Start of Information given

Lemma ask_peers_round ps repeat log :
  let '(ps', repeat', log') := ask_peers answer ps repeat log in
  round ps ps' log log' ∧ repeat' = repeat || negb (bool_decide (unseen ps' = [])).
Proof.
  revert repeat log. induction ps as [|p ps IH]; intros repeat log; cbn [ask_peers].
  { split; [|by rewrite orb_false_r]. split; [done|done|done|cbn; lia|done|done]. }
  destruct (have_seen p) eqn:Es.
  { specialize (IH repeat log). destruct (ask_peers answer ps repeat log) as [[ps' r'] log']. destruct IH as [[H1 H2 Hle' H3 H4 H5] Hr]. split; [|by rewrite unseen_cons, Es].
    split; rewrite ?unseen_cons, ?Es; [by rewrite !fmap_cons, H1|done..]. }
  cbv zeta. set (log1 := log ++ [Ask (base64_key p)]).
  assert (Ha1 : asks log1 = S (asks log)) by (unfold log1; rewrite asks_snoc; lia).
  assert (Hk1 : endpoint_keys log1 = endpoint_keys log) by (unfold log1; by rewrite endpoint_keys_snoc, app_nil_r).
  assert (Hf1 : faithful log → faithful log1) by (intros Hf; by apply faithful_snoc).
  destruct (answer log1 (base64_key p)) as [[ip port]|] eqn:Ea.
  - set (log2 := log1 ++ [Set_endpoint (base64_key p) ip port]). specialize (IH repeat log2).
    destruct (ask_peers answer ps repeat log2) as [[ps' r'] log']. destruct IH as [[H1 H2 Hle' H3 H4 H5] Hr].
    assert (Ha2 : asks log2 = S (asks log)) by (unfold log2; rewrite asks_snoc; lia).
    assert (Hk2 : endpoint_keys log2 = endpoint_keys log ++ [base64_key p]) by (unfold log2; by rewrite endpoint_keys_snoc, Hk1).
    split; [|by rewrite unseen_cons]. split; rewrite ?unseen_cons, ?Es; cbn [have_seen length].
    + by rewrite !fmap_cons, H1.
    + rewrite <- H2, Hk2, app_assoc. cbn. apply Permutation_cons_append.
    + lia.
    + rewrite H3, Ha2. lia.
    + intros Hf. apply H4, faithful_snoc; [by apply Hf1|]. by intros k ip' port' [= <- <- <-].
    + intros N HN Hle. apply (H5 N HN). lia.
  - specialize (IH true log1). destruct (ask_peers answer ps true log1) as [[ps' r'] log']. destruct IH as [[H1 H2 Hle' H3 H4 H5] Hr].
    split; [|rewrite unseen_cons, Es, bool_decide_false by done; by rewrite Hr, orb_true_r]. split; rewrite ?unseen_cons, ?Es; cbn [length].
    + by rewrite !fmap_cons, H1.
    + cbn. rewrite <- H2, Hk1. done.
    + lia.
    + rewrite H3, Ha1. lia.
    + auto.
    + intros N HN Hle. exfalso. apply (HN log1 (base64_key p)); [lia|done].
Qed.

Lemma check_again_ends N fuel ps log :
  (∀ log key, (N <= asks log)%nat → answer log key ≠ None) → (N - asks log + 1 < fuel)%nat → faithful log →
  ∃ ps' log', run (check_again answer fuel ps log) = Done (ps', log') ∧ base64_key <$> ps' = base64_key <$> ps ∧ unseen ps' = [] ∧
    endpoint_keys log' ≡ₚ unseen ps ++ endpoint_keys log ∧ faithful log'.
Proof.
  intros HN. revert ps log. induction fuel as [|fuel IH]; intros ps log Hfuel Hf; [lia|]. unfold run. cbn [check_again].
  pose proof (ask_peers_round ps false log) as H. destruct (ask_peers answer ps false log) as [[ps1 r] log1]. destruct H as [[H1 H2 Hle' H3 H4 H5] ->]. cbn [orb].
  case_bool_decide as Eu; cbn [negb].
  - exists ps1, log1. split; [done|]. split; [done|]. split; [done|]. rewrite Eu in H2. split; [by rewrite H2|auto].
  - assert (Hlt : (asks log < N)%nat). { destruct (Nat.lt_ge_cases (asks log) N); [done|]. by destruct Eu; eapply H5. }
    assert (0 < length (unseen ps))%nat by (destruct (unseen ps1); [done|cbn in *; lia]).
    destruct (IH ps1 log1) as (ps' & log' & Hr & K1 & K2 & K3 & K4); [lia|auto|]. exists ps', log'. split; [exact Hr|]. split; [congruence|]. split; [done|].
    split; [|done]. by rewrite K3, H2.
Qed.

(** C39: when the server answers all requests once it has had some number of them, the client comes to an end: it has then set the endpoint of
    every peer exactly once, each to the address that the server answered for its key. *)
Theorem client_sets_each_once (N : nat) (ps : list peer)
    (HN : ∀ log key, (N <= asks log)%nat → answer log key ≠ None) (Hps : Forall (λ p, have_seen p = false) ps) :
  ∃ ps' log, run (check_again answer (N + 2) ps []) = Done (ps', log) ∧ Forall (λ p, have_seen p = true) ps' ∧
    endpoint_keys log ≡ₚ base64_key <$> ps ∧ faithful log.
Proof.
  destruct (check_again_ends N (N + 2) ps [] HN) as (ps' & log & Hr & _ & Hu & Hk & Hf); [cbn; lia|by intros [] |].
  exists ps', log. split; [done|]. split; [|split; [|done]].
  - clear -Hu. induction ps' as [|p ps' IH]; [constructor|]. rewrite unseen_cons in Hu. destruct (have_seen p) eqn:E; [constructor; auto|done].
  - rewrite Hk. cbn. rewrite app_nil_r. clear -Hps. induction Hps as [|p ps Hp _ IH]; [done|]. rewrite unseen_cons, Hp, fmap_cons. by rewrite IH.
Qed.
End Client.

Definition patient_server (log : list action) (key : bytes) : option (Z * Z) := if decide (2 <= asks log)%nat then Some (16777343, Z.of_nat (length key)) else None.
Lemma client_sets_each_once_witness :
  let ps := [{| base64_key := str "a"; have_seen := false |}; {| base64_key := str "bc"; have_seen := false |}] in
  ∃ ps' log, run (check_again patient_server 4 ps []) = Done (ps', log) ∧ Forall (λ p, have_seen p = true) ps' ∧
    endpoint_keys log ≡ₚ base64_key <$> ps ∧ faithful patient_server log.
Proof.
  apply (client_sets_each_once patient_server 2); [|repeat constructor].
  intros log key Hle. unfold patient_server. rewrite decide_True by done. discriminate.
Defined.

(** ** Reading the peers *)

Lemma fgets_full n k rest : length k = n → 10 ∉ k → fgets_chars n (k ++ rest) = (k, rest).
Proof.
  intros <-. induction k as [|c k IH]; [by destruct rest|]. rewrite not_elem_of_cons. intros [Hc Hk]. cbn [length app fgets_chars].
  rewrite (proj2 (Z.eqb_neq c 10)) by congruence. by rewrite IH.
Qed.

(** A key of 44 characters fills the buffer, so its newline is read as a line of its own, which is skipped. *)
Theorem read_peers_keys keys :
  Forall (λ k, length k = 44%nat ∧ cstring k = true ∧ 10 ∉ k) keys → Z.of_nat (length keys) < MAX_PEERS →
  run (read_peers (2 * length keys + 1) (flat_map (λ k, k ++ [10]) keys) []) = Done ((λ k, {| base64_key := k; have_seen := false |}) <$> keys).
Proof.
  intros Hk Hmax.
  assert (Hgen : ∀ ps, Z.of_nat (length ps + length keys) < MAX_PEERS →
    read_peers (2 * length keys + 1) (flat_map (λ k, k ++ [10]) keys) ps [] = Done (ps ++ ((λ k, {| base64_key := k; have_seen := false |}) <$> keys), [])).
  2:{ unfold run. rewrite (Hgen []) by (cbn [length]; lia). done. }
  clear Hmax. induction Hk as [|k keys (Hl & Hc & Hn) _ IH]; intros ps Hmax.
  { cbn [length flat_map] in *. cbn [Nat.mul Nat.add read_peers]. rewrite (proj2 (Z.leb_gt _ _)) by lia. by rewrite app_nil_r. }
  cbn [length flat_map] in *. replace (2 * S (length keys) + 1)%nat with (S (S (2 * length keys + 1))) by lia. cbn [read_peers].
  rewrite (proj2 (Z.leb_gt _ _)) by lia. rewrite <- app_assoc. cbn [app].
  assert (Hfg : fgets 45 (k ++ 10 :: flat_map (λ k, k ++ [10]) keys) = Some (k, 10 :: flat_map (λ k, k ++ [10]) keys)).
  { unfold fgets. destruct k as [|c k]; [done|]. by rewrite (fgets_full 44) by done. }
  rewrite Hfg. rewrite (cstr_id k) by done.
  rewrite Hl. change (44 =? 44)%nat with true. cbn [negb andb Nat.sub].
  assert ((at_ k 43 =? 10) = false) as ->.
  { apply Z.eqb_neq. intros E. apply Hn. unfold at_ in E. destruct (k !! 43%nat) as [x|] eqn:Ex; [|done]. cbn in E. subst. by eapply list_elem_of_lookup_2. }
  assert ((MAX_PEERS <=? Z.of_nat (length (ps ++ [{| base64_key := k; have_seen := false |}]))) = false) as -> by (apply Z.leb_gt; rewrite length_app; cbn; lia).
  assert (Hnl : fgets 45 (10 :: flat_map (λ k, k ++ [10]) keys) = Some ([10], flat_map (λ k, k ++ [10]) keys)) by done. rewrite Hnl. clear Hfg Hnl.
  cbv zeta. change (length (cstr [10])) with 1%nat. change (negb (1 =? 44)%nat && negb (1 =? 45)%nat) with true. cbn iota.
  rewrite IH by (rewrite length_app; cbn; lia). by rewrite <- app_assoc.
Qed.
(** * bridget-portfolio: the Eleventy build configuration and the
      quality-gates bootstrap script

    The repository holds three variants of the Eleventy configuration
    function and one bash script ([set -e]) that installs the development
    tools, writes their configuration files, merges command aliases into
    [package.json] with an inline Node program, installs a Husky pre-commit
    hook and writes a GitHub Actions workflow.

    Modelling choices, fixed once for the whole development:
    - the working tree is a finite map from paths to regular files (content
      and executable bit) and directories; the shell's own writes
      ([cat > file], [mkdir -p], [chmod +x]) fail with status 1 when a
      directory or a regular file is in the way, and [set -e] then ends the
      script; permissions, disk space and the like are not modelled;
    - an external command ([npm], [npx husky], a workflow action) is an
      oracle from its command line and the tree to an exit status and a new
      tree; every invocation is logged with its status, and so is every
      file operation of the shell;
    - [JSON.parse] and [JSON.stringify] are oracles of the same machine; the
      Node program between them is modelled statement by statement on the
      values [JSON.parse] can return. *)

From Stdlib Require Import ZArith String Ascii List Bool.
From Stdlib Require Import Floats.SpecFloat.
From stdpp Require Import base gmap strings.

Set Warnings "-register-all".

Open Scope string_scope.
Open Scope list_scope.

(** ** Text helpers *)

(** The double-quote character, and a word wrapped in double quotes. *)
Definition dq : string := String (ascii_of_nat 34) EmptyString.
Definition q (s : string) : string := dq +:+ s +:+ dq.

(** The newline character; a here-document is its lines, each one ended by
    a newline. *)
Definition nl : string := String (ascii_of_nat 10) EmptyString.
Definition heredoc (lines : list string) : string :=
  fold_right (fun l rest => l +:+ nl +:+ rest) "" lines.

(** [occurs_in needle hay]: [needle] is a substring of [hay]. *)
Definition occurs_in (needle hay : string) : bool :=
  match String.index 0 needle hay with Some _ => true | None => false end.

(** Path segments, split at the slash. *)
Fixpoint segments_from (cur : string) (p : string) : list string :=
  match p with
  | EmptyString => [cur]
  | String c rest =>
      if Ascii.eqb c "/"%char then cur :: segments_from "" rest
      else segments_from (cur +:+ String c EmptyString) rest
  end.
Definition segments (p : string) : list string := segments_from "" p.

(** ** The Eleventy configuration (src/eleventy.config.js and its variants) *)

Module Eleventy.

(** The [eleventyConfig] object as far as the configuration functions use
    it: the passthrough-copy globs registered so far, in order. *)
Record eleventyConfig := { passthrough : list string }.

Definition addPassthroughCopy (glob : string) (c : eleventyConfig)
  : eleventyConfig :=
  {| passthrough := passthrough c ++ [glob] |}.

Record dirs := {
  input : string;
  includes : string;
  layouts : string;
  output : string;
}.

Record options := {
  dir : dirs;
  templateFormats : list string;
  pathPrefix : option string;
}.

(** The [dir] object, written out identically in the three variants. *)
Definition dir_literal : dirs :=
  {| input := "src";
     includes := "_includes";
     layouts := "_includes/layouts";
     output := "_site" |}.

(** Variant with [style.css], [*.png] and [CNAME] passed through. *)
Definition config_with_cname (c : eleventyConfig) : eleventyConfig * options :=
  let c := addPassthroughCopy "src/style.css" c in
  let c := addPassthroughCopy "src/*.png" c in
  let c := addPassthroughCopy "src/CNAME" c in
  (c, {| dir := dir_literal;
         templateFormats := ["njk"; "md"; "html"];
         pathPrefix := None |}).

(** Variant with [style.css] only. *)
Definition config_minimal (c : eleventyConfig) : eleventyConfig * options :=
  let c := addPassthroughCopy "src/style.css" c in
  (c, {| dir := dir_literal;
         templateFormats := ["njk"; "md"; "html"];
         pathPrefix := None |}).

(** Variant with [style.css] and [*.png] and a path prefix. *)
Definition config_with_prefix (c : eleventyConfig) : eleventyConfig * options :=
  let c := addPassthroughCopy "src/style.css" c in
  let c := addPassthroughCopy "src/*.png" c in
  (c, {| dir := dir_literal;
         templateFormats := ["njk"; "md"; "html"];
         pathPrefix := Some "/bridget-portfolio/" |}).

Definition variants : list (eleventyConfig -> eleventyConfig * options) :=
  [config_with_cname; config_minimal; config_with_prefix].

(** A path is relative when it does not start at the root. *)
Definition is_relative (p : string) : bool := negb (String.prefix "/" p).

(** No segment of the path climbs out of its base directory. *)
Definition stays_below (p : string) : bool :=
  forallb (fun s => negb (String.eqb s "..")) (segments p).

(** [child] lies strictly below the directory [parent]. *)
Definition nested_under (parent child : string) : bool :=
  String.prefix (parent +:+ "/") child
  && negb (String.eqb child (parent +:+ "/")).

(** Resolution of a relative directory against the input directory. *)
Definition resolve (base rel : string) : string := base +:+ "/" +:+ rel.

End Eleventy.

(** ** The Node program of step 7 *)

Module Js.

(** The values [JSON.parse] returns, as the program sees them in memory:
    numbers are doubles, an object is its own properties in enumeration
    order, and an array can carry named properties next to its elements
    (an assignment [arr.name = v] creates one; [JSON.stringify] does not
    print them).  [VUndefined] is the result of reading a property that
    is not there. *)
Inductive value :=
| VUndefined
| VNull
| VBool (b : bool)
| VNum (x : spec_float)
| VStr (s : string)
| VArr (elems : list value) (named : list (string * value))
| VObj (props : list (string * value)).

End of Information given

> _Your goal_: Retype, exactly as written, everything from the first line of the data above through the line containing "Lemma check_again_ends N". Nothing else should appear.

> _Completed exercise_:
Lemma ask_peers_round ps repeat log :
  let '(ps', repeat', log') := ask_peers answer ps repeat log in
  round ps ps' log log' ∧ repeat' = repeat || negb (bool_decide (unseen ps' = [])).
Proof.
  revert repeat log. induction ps as [|p ps IH]; intros repeat log; cbn [ask_peers].
  { split; [|by rewrite orb_false_r]. split; [done|done|done|cbn; lia|done|done]. }
  destruct (have_seen p) eqn:Es.
  { specialize (IH repeat log). destruct (ask_peers answer ps repeat log) as [[ps' r'] log']. destruct IH as [[H1 H2 Hle' H3 H4 H5] Hr]. split; [|by rewrite unseen_cons, Es].
    split; rewrite ?unseen_cons, ?Es; [by rewrite !fmap_cons, H1|done..]. }
  cbv zeta. set (log1 := log ++ [Ask (base64_key p)]).
  assert (Ha1 : asks log1 = S (asks log)) by (unfold log1; rewrite asks_snoc; lia).
  assert (Hk1 : endpoint_keys log1 = endpoint_keys log) by (unfold log1; by rewrite endpoint_keys_snoc, app_nil_r).
  assert (Hf1 : faithful log → faithful log1) by (intros Hf; by apply faithful_snoc).
  destruct (answer log1 (base64_key p)) as [[ip port]|] eqn:Ea.
  - set (log2 := log1 ++ [Set_endpoint (base64_key p) ip port]). specialize (IH repeat log2).
    destruct (ask_peers answer ps repeat log2) as [[ps' r'] log']. destruct IH as [[H1 H2 Hle' H3 H4 H5] Hr].
    assert (Ha2 : asks log2 = S (asks log)) by (unfold log2; rewrite asks_snoc; lia).
    assert (Hk2 : endpoint_keys log2 = endpoint_keys log ++ [base64_key p]) by (unfold log2; by rewrite endpoint_keys_snoc, Hk1).
    split; [|by rewrite unseen_cons]. split; rewrite ?unseen_cons, ?Es; cbn [have_seen length].
    + by rewrite !fmap_cons, H1.
    + rewrite <- H2, Hk2, app_assoc. cbn. apply Permutation_cons_append.
    + lia.
    + rewrite H3, Ha2. lia.
    + intros Hf. apply H4, faithful_snoc; [by apply Hf1|]. by intros k ip' port' [= <- <- <-].
    + intros N HN Hle. apply (H5 N HN). lia.
  - specialize (IH true log1). destruct (ask_peers answer ps true log1) as [[ps' r'] log']. destruct IH as [[H1 H2 Hle' H3 H4 H5] Hr].
    split; [|rewrite unseen_cons, Es, bool_decide_false by done; by rewrite Hr, orb_true_r]. split; rewrite ?unseen_cons, ?Es; cbn [length].
    + by rewrite !fmap_cons, H1.
    + cbn. rewrite <- H2, Hk1. done.
    + lia.
    + rewrite H3, Ha1. lia.
    + auto.
    + intros N HN Hle. exfalso. apply (HN log1 (base64_key p)); [lia|done].
Qed.

Lemma check_again_ends N fuel ps log :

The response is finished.